─── Data provided ───

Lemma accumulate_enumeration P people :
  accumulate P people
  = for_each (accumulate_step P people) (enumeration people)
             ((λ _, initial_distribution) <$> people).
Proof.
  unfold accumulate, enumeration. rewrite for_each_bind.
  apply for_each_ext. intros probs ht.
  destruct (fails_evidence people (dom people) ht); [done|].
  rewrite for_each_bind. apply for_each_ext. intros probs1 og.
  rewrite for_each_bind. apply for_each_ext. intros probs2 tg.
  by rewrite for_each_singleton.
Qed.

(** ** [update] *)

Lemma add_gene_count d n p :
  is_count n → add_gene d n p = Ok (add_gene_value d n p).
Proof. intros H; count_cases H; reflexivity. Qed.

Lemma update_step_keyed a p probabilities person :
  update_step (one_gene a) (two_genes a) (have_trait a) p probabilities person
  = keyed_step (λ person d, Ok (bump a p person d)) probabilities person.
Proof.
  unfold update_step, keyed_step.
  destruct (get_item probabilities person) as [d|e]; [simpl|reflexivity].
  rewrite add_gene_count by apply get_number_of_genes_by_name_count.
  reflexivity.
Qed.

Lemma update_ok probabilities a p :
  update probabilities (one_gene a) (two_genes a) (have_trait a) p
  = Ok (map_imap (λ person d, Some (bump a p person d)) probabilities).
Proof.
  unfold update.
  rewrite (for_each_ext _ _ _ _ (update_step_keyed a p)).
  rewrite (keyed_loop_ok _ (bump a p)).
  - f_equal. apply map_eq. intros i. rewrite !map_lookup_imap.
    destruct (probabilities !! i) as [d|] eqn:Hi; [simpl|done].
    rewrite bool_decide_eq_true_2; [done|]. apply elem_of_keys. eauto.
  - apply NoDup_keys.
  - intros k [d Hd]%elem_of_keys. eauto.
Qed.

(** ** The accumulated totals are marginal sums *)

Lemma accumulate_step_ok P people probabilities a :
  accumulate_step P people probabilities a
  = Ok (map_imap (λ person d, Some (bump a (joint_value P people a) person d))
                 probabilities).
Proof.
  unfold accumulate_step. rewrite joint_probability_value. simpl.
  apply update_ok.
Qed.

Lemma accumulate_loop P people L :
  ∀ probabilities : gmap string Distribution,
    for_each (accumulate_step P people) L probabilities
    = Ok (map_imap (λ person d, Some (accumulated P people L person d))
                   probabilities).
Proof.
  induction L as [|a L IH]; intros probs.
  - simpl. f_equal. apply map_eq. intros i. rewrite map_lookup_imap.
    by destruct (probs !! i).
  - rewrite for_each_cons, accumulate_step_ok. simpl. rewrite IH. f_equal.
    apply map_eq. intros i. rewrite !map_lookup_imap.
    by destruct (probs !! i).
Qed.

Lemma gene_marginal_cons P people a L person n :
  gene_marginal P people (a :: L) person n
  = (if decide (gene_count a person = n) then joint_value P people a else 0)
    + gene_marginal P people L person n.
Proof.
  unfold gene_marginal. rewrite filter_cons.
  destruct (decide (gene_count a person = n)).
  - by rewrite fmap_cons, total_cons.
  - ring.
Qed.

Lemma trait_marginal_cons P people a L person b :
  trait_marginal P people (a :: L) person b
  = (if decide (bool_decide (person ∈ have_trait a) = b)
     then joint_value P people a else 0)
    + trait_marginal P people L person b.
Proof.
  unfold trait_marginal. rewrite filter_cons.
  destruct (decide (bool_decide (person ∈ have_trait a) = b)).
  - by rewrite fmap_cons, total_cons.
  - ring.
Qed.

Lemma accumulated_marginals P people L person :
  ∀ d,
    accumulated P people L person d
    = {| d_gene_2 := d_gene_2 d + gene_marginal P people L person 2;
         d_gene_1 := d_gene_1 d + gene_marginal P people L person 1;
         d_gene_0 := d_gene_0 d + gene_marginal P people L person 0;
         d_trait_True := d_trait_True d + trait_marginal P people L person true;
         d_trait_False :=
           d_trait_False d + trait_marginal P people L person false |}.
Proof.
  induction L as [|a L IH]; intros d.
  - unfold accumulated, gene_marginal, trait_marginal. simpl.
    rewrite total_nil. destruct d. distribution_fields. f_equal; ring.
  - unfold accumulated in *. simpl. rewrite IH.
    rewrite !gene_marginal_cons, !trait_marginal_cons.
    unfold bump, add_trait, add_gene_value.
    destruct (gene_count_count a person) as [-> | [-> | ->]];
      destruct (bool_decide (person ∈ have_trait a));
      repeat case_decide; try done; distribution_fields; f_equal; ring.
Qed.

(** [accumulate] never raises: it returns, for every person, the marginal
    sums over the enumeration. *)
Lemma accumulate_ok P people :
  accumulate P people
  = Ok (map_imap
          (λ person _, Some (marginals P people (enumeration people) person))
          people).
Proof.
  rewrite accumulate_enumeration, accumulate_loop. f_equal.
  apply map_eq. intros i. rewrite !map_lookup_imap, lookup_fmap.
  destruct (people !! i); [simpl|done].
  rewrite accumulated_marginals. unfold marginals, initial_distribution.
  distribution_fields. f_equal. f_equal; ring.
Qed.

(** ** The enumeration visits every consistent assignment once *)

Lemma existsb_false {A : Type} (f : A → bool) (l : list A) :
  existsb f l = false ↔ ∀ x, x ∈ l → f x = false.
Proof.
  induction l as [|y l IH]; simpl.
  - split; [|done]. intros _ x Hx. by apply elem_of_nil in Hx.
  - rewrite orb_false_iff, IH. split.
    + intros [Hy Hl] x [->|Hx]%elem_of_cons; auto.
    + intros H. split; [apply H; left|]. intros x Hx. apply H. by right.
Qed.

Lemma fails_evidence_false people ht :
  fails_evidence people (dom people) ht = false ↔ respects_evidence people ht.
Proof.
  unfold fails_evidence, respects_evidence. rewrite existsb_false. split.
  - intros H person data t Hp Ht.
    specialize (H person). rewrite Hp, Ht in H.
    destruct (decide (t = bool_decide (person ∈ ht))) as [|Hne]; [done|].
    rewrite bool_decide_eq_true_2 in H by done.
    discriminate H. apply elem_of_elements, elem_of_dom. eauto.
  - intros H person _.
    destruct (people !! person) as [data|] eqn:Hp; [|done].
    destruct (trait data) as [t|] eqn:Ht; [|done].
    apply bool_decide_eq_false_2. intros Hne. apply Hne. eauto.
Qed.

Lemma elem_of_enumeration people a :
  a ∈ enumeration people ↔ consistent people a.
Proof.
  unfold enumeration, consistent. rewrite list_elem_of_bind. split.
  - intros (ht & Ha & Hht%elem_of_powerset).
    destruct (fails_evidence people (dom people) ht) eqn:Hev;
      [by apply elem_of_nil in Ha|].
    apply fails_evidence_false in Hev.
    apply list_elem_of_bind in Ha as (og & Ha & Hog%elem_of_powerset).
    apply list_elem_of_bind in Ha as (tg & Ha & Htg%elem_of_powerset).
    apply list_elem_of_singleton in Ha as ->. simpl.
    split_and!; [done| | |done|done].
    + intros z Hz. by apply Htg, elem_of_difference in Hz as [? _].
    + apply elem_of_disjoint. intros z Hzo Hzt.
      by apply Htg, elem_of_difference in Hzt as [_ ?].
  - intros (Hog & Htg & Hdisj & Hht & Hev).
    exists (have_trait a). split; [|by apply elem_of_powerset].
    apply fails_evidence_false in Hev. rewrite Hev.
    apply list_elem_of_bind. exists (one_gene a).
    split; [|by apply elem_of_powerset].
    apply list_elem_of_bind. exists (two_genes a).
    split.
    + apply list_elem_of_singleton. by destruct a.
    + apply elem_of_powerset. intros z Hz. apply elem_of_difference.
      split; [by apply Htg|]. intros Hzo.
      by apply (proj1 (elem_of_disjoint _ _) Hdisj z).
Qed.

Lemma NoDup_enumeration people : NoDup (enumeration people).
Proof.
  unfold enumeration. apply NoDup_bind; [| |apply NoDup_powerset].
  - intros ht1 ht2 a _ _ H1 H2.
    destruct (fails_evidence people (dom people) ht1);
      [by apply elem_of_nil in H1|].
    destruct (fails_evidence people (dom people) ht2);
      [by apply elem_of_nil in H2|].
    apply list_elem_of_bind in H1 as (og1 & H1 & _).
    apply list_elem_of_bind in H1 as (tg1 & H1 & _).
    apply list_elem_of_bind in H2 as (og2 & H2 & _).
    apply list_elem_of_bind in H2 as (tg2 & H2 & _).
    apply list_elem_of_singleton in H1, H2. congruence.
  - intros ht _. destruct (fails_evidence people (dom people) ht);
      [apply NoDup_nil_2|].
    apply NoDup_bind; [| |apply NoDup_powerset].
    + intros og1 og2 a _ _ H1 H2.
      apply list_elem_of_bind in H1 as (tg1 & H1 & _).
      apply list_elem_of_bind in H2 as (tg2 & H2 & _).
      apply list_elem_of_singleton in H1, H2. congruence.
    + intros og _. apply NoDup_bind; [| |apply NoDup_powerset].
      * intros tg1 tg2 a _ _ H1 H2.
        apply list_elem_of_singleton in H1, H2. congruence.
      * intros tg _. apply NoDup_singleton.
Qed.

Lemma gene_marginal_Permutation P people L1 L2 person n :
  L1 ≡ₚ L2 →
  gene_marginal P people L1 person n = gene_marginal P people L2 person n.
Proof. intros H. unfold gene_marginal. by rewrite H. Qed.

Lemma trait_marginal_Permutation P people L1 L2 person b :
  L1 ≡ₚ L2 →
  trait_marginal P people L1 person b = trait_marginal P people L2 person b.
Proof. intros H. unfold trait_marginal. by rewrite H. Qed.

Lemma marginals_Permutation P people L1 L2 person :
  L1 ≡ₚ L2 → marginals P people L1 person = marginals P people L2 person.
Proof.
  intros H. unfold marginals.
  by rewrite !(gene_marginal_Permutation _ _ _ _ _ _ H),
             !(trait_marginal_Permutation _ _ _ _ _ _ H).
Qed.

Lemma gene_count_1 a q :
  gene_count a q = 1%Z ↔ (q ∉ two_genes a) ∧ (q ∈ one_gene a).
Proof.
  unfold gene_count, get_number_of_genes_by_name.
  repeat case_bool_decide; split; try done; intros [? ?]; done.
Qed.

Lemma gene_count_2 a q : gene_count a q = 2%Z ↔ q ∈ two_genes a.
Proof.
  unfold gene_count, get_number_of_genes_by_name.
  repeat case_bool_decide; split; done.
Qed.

───

* Work task *
Retype, in the same exact form, the lines of the material above from the line holding "[by apply elem_of_nil in Ha|]." through the line holding "- intros (Hog & Htg & Hdisj & Hht & Hev).".

* Result *
      [by apply elem_of_nil in Ha|].
    apply fails_evidence_false in Hev.
    apply list_elem_of_bind in Ha as (og & Ha & Hog%elem_of_powerset).
    apply list_elem_of_bind in Ha as (tg & Ha & Htg%elem_of_powerset).
    apply list_elem_of_singleton in Ha as ->. simpl.
    split_and!; [done| | |done|done].
    + intros z Hz. by apply Htg, elem_of_difference in Hz as [? _].
    + apply elem_of_disjoint. intros z Hzo Hzt.
      by apply Htg, elem_of_difference in Hzt as [_ ?].
  - intros (Hog & Htg & Hdisj & Hht & Hev).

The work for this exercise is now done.